- **Problem description**
Transcribe exactly the line containing "intros Hout. cbn" and every line after it, through the end of the records below.

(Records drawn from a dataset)
----------

Lemma no_revival_signed_out id t t' : no_revival t t' -> signed_out id t -> signed_out id t'.
Proof.
  intros Hno Hout k row' Hk Hid. destruct (active row') eqn:Ha; [|done].
  destruct (Hno k row' Hk Ha) as (row & Hk0 & Ha0 & E). rewrite <- E in Hid. by rewrite (Hout k row Hk0 Hid) in Ha0.
Qed.

Lemma add_tables value s :
  db_tables (add value s).2 = db_tables s \/
  sessions (db_tables s) !! Session.id value = None /\
  db_tables (add value s).2 = with_sessions <[Session.id value := rowOf value]> (db_tables s).
Proof.
  unfold add, mbind, prog_bind. pose proof (lease_tables s) as El. destruct (lease s) as [[[]|e|] s1]; cbn in *; [|by left..].
  unfold execute, request. destruct (db_fault _); [by left|]. unfold on_tables, zoom, insert. cbn [db_tables count_request].
  rewrite El. destruct (negb (row_checks _)); [by left|]. destruct (_ || _) eqn:Hu; [by left|]. destruct (negb _); [by left|].
  apply orb_false_iff in Hu as [Hu _]. apply bool_decide_eq_false in Hu. rewrite <- eq_None_not_Some in Hu. by right.
Qed.

Lemma table_step_signed_out id o s :
  (forall value, o = OnSession (SAdd value) -> Session.identity value <> id) ->
  signed_out id (db_tables s) -> signed_out id (db_tables (table_step o s)).
Proof.
  intros Hadd. destruct o as [o|o]; cbn [table_step].
  - apply no_revival_signed_out, log_op_revives_nothing.
  - destruct o as [value| | | | |]; try (apply no_revival_signed_out; by apply session_op_revives_nothing).
    intros Hout. cbn [session_table_step]. destruct (add_tables value s) as [->|[_ ->]]; [done|].
    intros k row. cbn. rewrite lookup_insert. case_decide; [|by apply Hout]. intros [= <-] Hid. by destruct (Hadd value).
Qed.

----------

- **Exercise output**
    intros Hout. cbn [session_table_step]. destruct (add_tables value s) as [->|[_ ->]]; [done|].
    intros k row. cbn. rewrite lookup_insert. case_decide; [|by apply Hout]. intros [= <-] Hid. by destruct (Hadd value).
Qed.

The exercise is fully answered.